Unique pont-aqueduc gallo-romain d'Armorique, cet alignement de piles maçonnées descendant vers la rivière Auray témoigne de l'audace hydraulique romaine en Bretagne. Un vestige de 440 mètres à nul autre pareil dans le Grand Ouest.
Au cœur de la presqu'île de Rhuys, entre les eaux calmes de la rivière Auray et les bocages du Morbihan, l'aqueduc gallo-romain de Rosnarho surgit du sous-bois comme un fragment d'éternité. Ses piles de maçonnerie anciennes, disposées en file régulière sur une centaine de mètres, évoquent irrésistiblement les grands aqueducs du Midi de la France — mais ici, le silence breton confère à la découverte une intensité toute particulière. C'est le seul pont-aqueduc de l'époque gallo-romaine connu à ce jour sur l'ensemble du territoire armoricain, ce qui lui confère un statut d'exception absolu dans le panorama archéologique du Grand Ouest. La singularité de ce monument tient autant à ce qui subsiste qu'à ce qui a disparu. Quinze des vingt-cinq arches d'origine s'élèvent encore, dans une hauteur oscillant entre 0,80 et 1,60 mètre — suffisamment pour laisser deviner la majesté de l'ensemble originel, insuffisamment pour masquer les outrages du temps. La rampe marquant l'extrémité ouest de l'ouvrage est également conservée, offrant au visiteur attentif la possibilité de reconstituer mentalement le tracé complet de cet équipement monumental. Visiter Rosnarho, c'est aussi traverser un paysage resté largement authentique depuis l'Antiquité. Le site, discrètement signalé, demande un minimum de curiosité et d'effort — récompensés par une immersion archéologique rare, loin des foules touristiques qui envahissent les mégalithes de Carnac voisins. Les amateurs de photographie trouveront dans la lumière rasante du matin ou du soir un alliage parfait entre pierre romaine et végétation bretonne. L'aqueduc de Rosnarho s'inscrit dans un territoire morbihannais exceptionnellement riche en patrimoine : à quelques kilomètres, Locmariaquer déploie ses alignements mégalithiques et ses dolmens monumentaux, tandis que la rivière Auray, voie de navigation historique, structure depuis des millénaires l'organisation humaine de ce pays d'eaux et de landes. Une visite combinée s'impose naturellement pour qui veut embrasser la longue profondeur historique de la Bretagne.
L'aqueduc de Rosnarho illustre les techniques de génie civil romain appliquées aux contraintes d'un territoire atlantique.
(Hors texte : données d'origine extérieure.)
(** Only readiness completes a cycle. *)
Lemma awaiting_ready_inv {C} (c : Conn S SP.AwaitingReady C) item r : offer_awaiting c item = Awaiting_Ready r ->
  exists status changed, item = Item_ReadyForQuery status changed /\ r = ready_state c status changed.
Proof.
  unfold offer_awaiting. destruct item as [m|status changed|tag ? ?]; intros Ho.
  2: { revert Ho. replace (project_session_item "AwaitingReady" (Item_ReadyForQuery status changed))
         with (Some "Ready") by (now destruct status). intros [= <-]. eauto. }
  all: repeat match type of Ho with context [match ?x with _ => _ end] => destruct x; try discriminate Ho end.
Qed.

Lemma draining_ready_inv {C} (c : Conn S SP.Draining C) item r : offer_draining c item = Draining_Ready r ->
  exists status changed, item = Item_ReadyForQuery status changed /\ r = ready_state c status changed.
Proof.
  unfold offer_draining. destruct item as [m|status changed|tag ? ?]; intros Ho.
  2: { revert Ho. replace (project_session_item "Draining" (Item_ReadyForQuery status changed))
         with (Some "Ready") by (now destruct status). intros [= <-]. eauto. }
  all: repeat match type of Ho with context [match ?x with _ => _ end] => destruct x; try discriminate Ho end.
Qed.

(** Any other item leaves the table alone, as does readiness inside a transaction. *)
Lemma quiet_agrees s item : (forall changed, item <> Item_ReadyForQuery Idle changed) -> agrees s [Received item] s.
Proof.
  intros Hi Hn. split; [lia|]. intros _. destruct item as [m|[] changed|tag ? ?]; try done. now destruct (Hi changed).
Qed.

Lemma awaiting_agrees {C} (rc : ResourceConnection S SP.AwaitingReady C) item :
  agrees (rc_resources rc) [Received item] (scope_of (of_awaiting (resource_offer_awaiting rc item))).
Proof.
  unfold resource_offer_awaiting. destruct (offer_awaiting (rc_conn rc) item) as [conn item'|ready|conn error] eqn:Eo.
  2: { apply awaiting_ready_inv in Eo as (status & changed & -> & ->). apply ready_agrees. }
  all: apply quiet_agrees; intros changed ->; discriminate Eo.
Qed.

Lemma draining_agrees {C} (rc : ResourceConnection S SP.Draining C) item :
  agrees (rc_resources rc) [Received item] (scope_of (of_draining (resource_offer_draining rc item))).
Proof.
  unfold resource_offer_draining. destruct (offer_draining (rc_conn rc) item) as [conn item'|ready] eqn:Eo.
  2: { apply draining_ready_inv in Eo as (status & changed & -> & ->). apply ready_agrees. }
  apply quiet_agrees; intros changed ->; discriminate Eo.
Qed.

Lemma cstr_frame_query query frame : cstr_frame "Q"%byte query = Ok frame -> FrontendMessage_to_frame (F_Query query) = Ok frame.
Proof. unfold cstr_frame. simpl. unfold cstr_message, put_cstr. case_decide; [done|]. now intros [= <-]. Qed.

Lemma query_tracks query s : tracks None None (F_Query query) s (simple_query_boundary s).
Proof. intros Hn. split; [simpl; lia|done]. Qed.

Lemma boundary_tracks m s : m = F_Flush \/ m = F_Sync -> tracks None None m s s.
Proof. intros [-> | ->] Hn; (split; [lia|done]). Qed.

(** [push] sent the frame of its message, which tracks the scope by [Ht]. *)
Ltac sent push Ht :=
  unfold push in *; inv_ok; apply (sent_agrees _ _ _ _ _ _ Ht); done.

Lemma resource_step_agrees a trace b : resource_step a trace b -> agrees (scope_of a) trace (scope_of b).
Proof.
  intros Hstep. destruct Hstep; simpl.
  - unfold connection_mut. destruct (f _). apply agrees_refl.
  - apply agrees_refl.
  - unfold resource_query in *. open_resource. unfold push_query in *. inv_ok.
    apply (sent_agrees _ _ (F_Query query)); [apply query_tracks|done|now apply cstr_frame_query].
  - unfold building_prepare in *. open_resource. apply prepare_tracks in Eop as [-> Ht]. sent (@push_parse) Ht.
  - unfold building_bind in *. open_resource. apply bind_tracks in Eop as [-> Ht]. sent (@push_bind) Ht.
  - unfold building_describe_statement in *. open_resource. apply describe_statement_tracks in Eor as Ht. sent (@push_describe) Ht.
  - unfold building_close_statement in *. open_resource. apply close_statement_tracks in Eop as Ht. sent (@push_close) Ht.
  - unfold building_close_portal in *. open_resource. apply close_portal_tracks in Eop as Ht. sent (@push_close) Ht.
  - apply (sent_agrees _ _ F_Flush); [apply boundary_tracks; auto|done..].
  - apply (sent_agrees _ _ F_Sync); [apply boundary_tracks; auto|done..].
  - unfold bound_prepare in *. open_resource. apply prepare_tracks in Eop as [-> Ht]. sent (@bound_push_parse) Ht.
  - unfold bound_bind in *. open_resource. apply bind_tracks in Eop as [-> Ht]. sent (@bound_push_bind) Ht.
  - unfold bound_describe_statement in *. open_resource. apply describe_statement_tracks in Eor as Ht. sent (@bound_push_describe) Ht.
  - unfold bound_describe_portal in *. open_resource. apply describe_portal_tracks in Eor as Ht. sent (@bound_push_describe) Ht.
  - unfold bound_execute in *. open_resource. apply execute_tracks in Eor as [-> Ht]. sent (@push_execute) Ht.
  - unfold bound_close_statement in *. open_resource. apply close_statement_tracks in Eop as Ht. sent (@bound_push_close) Ht.
  - unfold bound_close_portal in *. open_resource. apply close_portal_tracks in Eop as Ht. sent (@bound_push_close) Ht.
  - apply (sent_agrees _ _ F_Flush); [apply boundary_tracks; auto|done..].
  - apply (sent_agrees _ _ F_Sync); [apply boundary_tracks; auto|done..].
  - apply awaiting_agrees.
  - apply draining_agrees.
Qed.

Lemma resource_run_agrees a trace b : resource_run a trace b -> agrees (scope_of a) trace (scope_of b).
Proof. induction 1; eauto using agrees_refl, agrees_app, resource_step_agrees. Qed.
End Runs.

(** ** Where live names come from *)

Lemma replay_snoc trace e t : replay (trace ++ [e]) t = replay trace t ≫= observe e.
Proof.
  revert t. induction trace as [|e' trace IH]; intros t; simpl; [now destruct (observe e t)|].
  destruct (observe e' t); simpl; [apply IH|done].
Qed.

(** The trace has an event that issued [g] for a frame whose message satisfies [Q]. *)
Definition issued_by (Q : option Z -> FrontendMessage -> list wire_event -> Prop) (g : Z) (trace : list wire_event) : Prop :=
  exists pre used frame m post, trace = pre ++ Sent used (Some g) frame :: post /\
    Frontend_decode frame = Ok m /\ Q used m pre.

Lemma issued_later Q g trace e : issued_by Q g trace -> issued_by Q g (trace ++ [e]).
Proof.
  intros (pre & used & frame & m & post & -> & H). exists pre, used, frame, m, (post ++ [e]).
  now rewrite <- app_assoc.
Qed.

Lemma issued_now Q g trace used frame m : Frontend_decode frame = Ok m -> Q used m trace ->
  issued_by Q g (trace ++ [Sent used (Some g) frame]).
Proof. intros Hd HQ. exists trace, used, frame, m, []. now split. Qed.

(** What one event adds to the table. *)
Lemma observe_adds e t t' : observe e t = Some t' ->
  (forall n g, t_statements t' !! n = Some g -> t_statements t !! n = Some g \/
     exists used frame m, e = Sent used (Some g) frame /\ Frontend_decode frame = Ok (F_Parse m) /\ parse_statement m = n) /\
  (forall n g, t_portals t' !! n = Some g -> t_portals t !! n = Some g \/
     exists gs frame m, e = Sent (Some gs) (Some g) frame /\ Frontend_decode frame = Ok (F_Bind m) /\ bind_portal m = n /\
       t_statements t !! bind_statement m = Some gs).
Proof.
  destruct t as [sts pos k], e as [used issued frame|item]; simpl.
  - destruct (Frontend_decode frame) as [m| |] eqn:Ed; [|done..].
    destruct m; simpl; intros H; repeat (case_decide || case_match); simplify_eq; simpl;
      split; intros n g Hl; try (now left); try (apply lookup_delete_Some in Hl as [_ Hl]; now left).
    + apply lookup_insert_Some in Hl as [[<- <-]|[_ Hl]]; [right|now left]. destruct_and!. simplify_eq. eauto 10.
    + apply lookup_insert_Some in Hl as [[<- <-]|[_ Hl]]; [right|now left].
      match goal with H : _ /\ is_Some _ /\ _ |- _ => destruct H as (-> & [gs ->] & Hs & _) end. eauto 10.
  - intros H. repeat case_match; simplify_eq; simpl; split; intros n g Hl; try (now left).
    apply lookup_delete_Some in Hl as [_ Hl]; now left.
Qed.

Definition parses (name : bytes) (_ : option Z) (m : FrontendMessage) (_ : list wire_event) : Prop :=
  exists p, m = F_Parse p /\ parse_statement p = name.

(** A bind, to portal [name], of a statement that the trace so far has parsed. *)
Definition binds (name : bytes) (used : option Z) (m : FrontendMessage) (pre : list wire_event) : Prop :=
  exists b gs, m = F_Bind b /\ bind_portal b = name /\ used = Some gs /\ issued_by (parses (bind_statement b)) gs pre.

Lemma replay_origins trace : forall t, replay trace table_new = Some t ->
  (forall n g, t_statements t !! n = Some g -> issued_by (parses n) g trace) /\
  (forall n g, t_portals t !! n = Some g -> issued_by (binds n) g trace).
Proof.
  induction trace as [|e trace IH] using rev_ind; intros t.
  - intros [= <-]. split; intros n g Hl; simpl in Hl; now rewrite lookup_empty in Hl.
  - rewrite replay_snoc. destruct (replay trace table_new) as [t0|]; [|done]. simpl. intros Ho.
    destruct (IH t0 eq_refl) as [Hs Hp]. destruct (observe_adds e t0 t Ho) as [As Ap]. split; intros n g Hl.
    + destruct (As n g Hl) as [Hl0|(used & frame & m & -> & Hd & Hm)]; [now apply issued_later, Hs|].
      eapply issued_now; [exact Hd|]. exists m. auto.
    + destruct (Ap n g Hl) as [Hl0|(gs & frame & m & -> & Hd & Hm & Hst)]; [now apply issued_later, Hp|].
      eapply issued_now; [exact Hd|]. exists m, gs. auto.
Qed.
L'ouvrage se compose d'un alignement de piles maçonnées construites en petit appareil de moellons liés au mortier de tuileau — mortier hydraulique à base de briques et tuiles pilées, caractéristique des constructions romaines exposées à l'humidité. Cette technique, parfaitement adaptée aux conditions bretonnes, explique en partie la survie partielle des structures sur près de deux millénaires. Les vingt-cinq arches d'origine étaient espacées de 2,50 mètres, rythme régulier qui témoigne d'une conception modulaire rigoureuse. La hauteur actuelle des quinze arches conservées varie de 0,80 à 1,60 mètre, variation qui reflète à la fois les aléas de la conservation et l'adaptation de l'ouvrage à la topographie naturelle descendant vers la rivière Auray. La section fluviale, aujourd'hui entièrement disparue, mobilisait onze arches sur douze piles implantées dans le lit même de la rivière — exploit technique qui supposait des fondations soignées dans un substrat alluvial instable. L'aqueduc transportait l'eau par une conduite maçonnée circulant au sommet des piles et des arches, protégée par un enduit imperméable. La rampe conservée à l'extrémité ouest de l'ouvrage témoigne du soin apporté à la gestion de la pente hydraulique, condition sine qua non du bon fonctionnement gravitaire du système. Bien que modeste par ses dimensions comparées aux grands aqueducs méditerranéens, Rosnarho représente une prouesse technique indéniable pour une province septentrionale de l'Empire.